Lemma arr_write_cons (b : list Z) d c (l : list Z) :
  0 ≤ d → d + 1 + alen l ≤ alen b → arr_write b d (c :: l) = arr_write (<[Z.to_nat d := c]> b) (d + 1) l.
Proof.
  intros Hd Hl. pose proof (alen_nonneg l). rewrite !arr_write_ok by (rewrite ?alen_insert, ?alen_cons; lia). rewrite alen_cons. f_equal.
  assert (E1 : slice (<[Z.to_nat d := c]> b) 0 (d + 1) = slice b 0 d ++ [c]).
  { unfold slice. rewrite !drop_0. replace (Z.to_nat (d + 1)) with (S (Z.to_nat d)) by lia.
    rewrite (take_S_r _ _ c) by (apply list_lookup_insert_eq; unfold alen in *; lia). by rewrite take_insert_ge by lia. }
  rewrite E1, <- app_assoc. f_equal. cbn [app]. f_equal. f_equal. rewrite drop_insert_lt by lia. f_equal. lia.
Qed.

(** A store outside of what is read. *)
Lemma slice_insert (b : list Z) i c o n : 0 ≤ i → 0 ≤ o → 0 ≤ n → i < o ∨ o + n ≤ i → slice (<[Z.to_nat i := c]> b) o n = slice b o n.
Proof.
  intros Hi Ho Hn [H|H]; unfold slice; [by rewrite drop_insert_lt by lia|].
  destruct (decide (Z.to_nat i < length b)%nat); [|by rewrite list_insert_ge by lia].
  rewrite drop_insert_ge by lia. by rewrite take_insert_ge by lia.
Qed.

Lemma get_insert (b : list Z) i c j : 0 ≤ i → i ≠ j → (<[Z.to_nat i := c]> b).[j] = b.[j].
Proof. intros Hi Hne. unfold arr_get. destruct (Z.leb_spec 0 j); [|done]. by rewrite list_lookup_insert_ne by lia. Qed.

Lemma cstr_insert b i c p t : 0 ≤ i → cstr b p t → i < p ∨ p + alen t < i → cstr (<[Z.to_nat i := c]> b) p t.
Proof.
  intros Hi. revert p. induction t as [|x t IH]; intros p Ht Hd; cbn [cstr] in *; [change (alen []) with 0 in Hd|rewrite alen_cons in Hd].
  - by rewrite get_insert by lia.
  - pose proof (alen_nonneg t). destruct Ht as (Hx & Hc & Ht). rewrite get_insert by lia. ands; [done|done|]. apply IH; [done|lia].
Qed.

Lemma cstr_slice b p t : cstr b p t → slice b p (alen t) = t.
Proof.
  revert p. induction t as [|x t IH]; intros p Ht; [done|]. destruct Ht as (Hx & _ & Ht). pose proof (alen_nonneg t). rewrite alen_cons.
  rewrite (slice_cons _ _ _ _ Hx) by lia. replace (1 + alen t - 1) with (alen t) by lia. by rewrite IH.
Qed.

(** The string that a store leaves. *)
Lemma write_cstr b d t b' : arr_write b d (t ++ [0]) = Some b' → Forall char t → cstr b' d t.
Proof.
  intros E Ht. assert (Hd : 0 ≤ d ∧ d + alen (t ++ [0]) ≤ alen b).
  { unfold arr_write in E. fold (alen b) (alen (t ++ [0])) in E. destruct (Z.leb_spec 0 d), (Z.leb_spec (d + alen (t ++ [0])) (alen b)); done || lia. }
  rewrite arr_write_ok in E by lia. injection E as <-. rewrite alen_app in Hd. change (alen [0]) with 1 in Hd. pose proof (alen_nonneg t).
  assert (Hs : alen (slice b 0 d) = d) by (apply alen_slice; lia). apply cstr_intro; [done| |].
  - intros i Hi. rewrite arr_get_app by lia. rewrite decide_False by lia. rewrite Hs, <- app_assoc, arr_get_app by lia. rewrite decide_True by lia. f_equal. lia.
  - rewrite arr_get_app by lia. rewrite decide_False by lia. rewrite Hs, <- app_assoc, arr_get_app by lia. rewrite decide_False by lia.
    by replace (d + alen t - d - alen t) with 0 by lia.
Qed.

(** ** Copies *)

Lemma copy_up_ok b dest src n :
  0 ≤ dest → 0 ≤ src → 0 ≤ n → dest + n ≤ alen b → src + n ≤ alen b → dest ≤ src ∨ src + n ≤ dest →
  copy_up b dest src n = arr_write b dest (slice b src n).
Proof.
  intros Hd Hs Hn Hdl Hsl Ho. unfold copy_up. assert (Hf : (Z.to_nat n < S (length b))%nat) by (unfold alen in *; lia).
  remember (Z.to_nat n) as k eqn:Ek. revert Hf. generalize (S (length b)) as f. revert b dest src n Hd Hs Hn Hdl Hsl Ho Ek.
  induction k as [|k IH]; intros b dest src n Hd Hs Hn Hdl Hsl Ho Ek f Hf; (destruct f as [|f]; [lia|]); cbn [loop].
  - replace n with 0 by lia. cbn [ctrue Z.eqb negb mbind option_bind]. rewrite slice_nil, write_nil by lia. done.
  - assert (ctrue n = true) as -> by (apply ctrue_true; lia). destruct (arr_get_lt b src) as [c Hc]; [lia|].
    rewrite Hc, Some_bind, arr_set_lt, !Some_bind by lia. rewrite (slice_cons _ _ _ _ Hc) by lia.
    assert (Hl1 : alen (slice b (src + 1) (n - 1)) = n - 1) by (apply alen_slice; lia).
    rewrite arr_write_cons by lia. rewrite IH by (rewrite ?alen_insert; lia). by rewrite slice_insert by lia.
Qed.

####

WHAT IS REQUIRED —
What you hand back must match the records above exactly.

EXERCISE RESPONSE —
Lemma arr_write_cons (b : list Z) d c (l : list Z) :
  0 ≤ d → d + 1 + alen l ≤ alen b → arr_write b d (c :: l) = arr_write (<[Z.to_nat d := c]> b) (d + 1) l.
Proof.
  intros Hd Hl. pose proof (alen_nonneg l). rewrite !arr_write_ok by (rewrite ?alen_insert, ?alen_cons; lia). rewrite alen_cons. f_equal.
  assert (E1 : slice (<[Z.to_nat d := c]> b) 0 (d + 1) = slice b 0 d ++ [c]).
  { unfold slice. rewrite !drop_0. replace (Z.to_nat (d + 1)) with (S (Z.to_nat d)) by lia.
    rewrite (take_S_r _ _ c) by (apply list_lookup_insert_eq; unfold alen in *; lia). by rewrite take_insert_ge by lia. }
  rewrite E1, <- app_assoc. f_equal. cbn [app]. f_equal. f_equal. rewrite drop_insert_lt by lia. f_equal. lia.
Qed.

(** A store outside of what is read. *)
Lemma slice_insert (b : list Z) i c o n : 0 ≤ i → 0 ≤ o → 0 ≤ n → i < o ∨ o + n ≤ i → slice (<[Z.to_nat i := c]> b) o n = slice b o n.
Proof.
  intros Hi Ho Hn [H|H]; unfold slice; [by rewrite drop_insert_lt by lia|].
  destruct (decide (Z.to_nat i < length b)%nat); [|by rewrite list_insert_ge by lia].
  rewrite drop_insert_ge by lia. by rewrite take_insert_ge by lia.
Qed.

Lemma get_insert (b : list Z) i c j : 0 ≤ i → i ≠ j → (<[Z.to_nat i := c]> b).[j] = b.[j].
Proof. intros Hi Hne. unfold arr_get. destruct (Z.leb_spec 0 j); [|done]. by rewrite list_lookup_insert_ne by lia. Qed.

Lemma cstr_insert b i c p t : 0 ≤ i → cstr b p t → i < p ∨ p + alen t < i → cstr (<[Z.to_nat i := c]> b) p t.
Proof.
  intros Hi. revert p. induction t as [|x t IH]; intros p Ht Hd; cbn [cstr] in *; [change (alen []) with 0 in Hd|rewrite alen_cons in Hd].
  - by rewrite get_insert by lia.
  - pose proof (alen_nonneg t). destruct Ht as (Hx & Hc & Ht). rewrite get_insert by lia. ands; [done|done|]. apply IH; [done|lia].
Qed.

Lemma cstr_slice b p t : cstr b p t → slice b p (alen t) = t.
Proof.
  revert p. induction t as [|x t IH]; intros p Ht; [done|]. destruct Ht as (Hx & _ & Ht). pose proof (alen_nonneg t). rewrite alen_cons.
  rewrite (slice_cons _ _ _ _ Hx) by lia. replace (1 + alen t - 1) with (alen t) by lia. by rewrite IH.
Qed.

(** The string that a store leaves. *)
Lemma write_cstr b d t b' : arr_write b d (t ++ [0]) = Some b' → Forall char t → cstr b' d t.
Proof.
  intros E Ht. assert (Hd : 0 ≤ d ∧ d + alen (t ++ [0]) ≤ alen b).
  { unfold arr_write in E. fold (alen b) (alen (t ++ [0])) in E. destruct (Z.leb_spec 0 d), (Z.leb_spec (d + alen (t ++ [0])) (alen b)); done || lia. }
  rewrite arr_write_ok in E by lia. injection E as <-. rewrite alen_app in Hd. change (alen [0]) with 1 in Hd. pose proof (alen_nonneg t).
  assert (Hs : alen (slice b 0 d) = d) by (apply alen_slice; lia). apply cstr_intro; [done| |].
  - intros i Hi. rewrite arr_get_app by lia. rewrite decide_False by lia. rewrite Hs, <- app_assoc, arr_get_app by lia. rewrite decide_True by lia. f_equal. lia.
  - rewrite arr_get_app by lia. rewrite decide_False by lia. rewrite Hs, <- app_assoc, arr_get_app by lia. rewrite decide_False by lia.
    by replace (d + alen t - d - alen t) with 0 by lia.
Qed.

(** ** Copies *)

Lemma copy_up_ok b dest src n :
  0 ≤ dest → 0 ≤ src → 0 ≤ n → dest + n ≤ alen b → src + n ≤ alen b → dest ≤ src ∨ src + n ≤ dest →
  copy_up b dest src n = arr_write b dest (slice b src n).
Proof.
  intros Hd Hs Hn Hdl Hsl Ho. unfold copy_up. assert (Hf : (Z.to_nat n < S (length b))%nat) by (unfold alen in *; lia).
  remember (Z.to_nat n) as k eqn:Ek. revert Hf. generalize (S (length b)) as f. revert b dest src n Hd Hs Hn Hdl Hsl Ho Ek.
  induction k as [|k IH]; intros b dest src n Hd Hs Hn Hdl Hsl Ho Ek f Hf; (destruct f as [|f]; [lia|]); cbn [loop].
  - replace n with 0 by lia. cbn [ctrue Z.eqb negb mbind option_bind]. rewrite slice_nil, write_nil by lia. done.
  - assert (ctrue n = true) as -> by (apply ctrue_true; lia). destruct (arr_get_lt b src) as [c Hc]; [lia|].
    rewrite Hc, Some_bind, arr_set_lt, !Some_bind by lia. rewrite (slice_cons _ _ _ _ Hc) by lia.
    assert (Hl1 : alen (slice b (src + 1) (n - 1)) = n - 1) by (apply alen_slice; lia).
    rewrite arr_write_cons by lia. rewrite IH by (rewrite ?alen_insert; lia). by rewrite slice_insert by lia.
Qed.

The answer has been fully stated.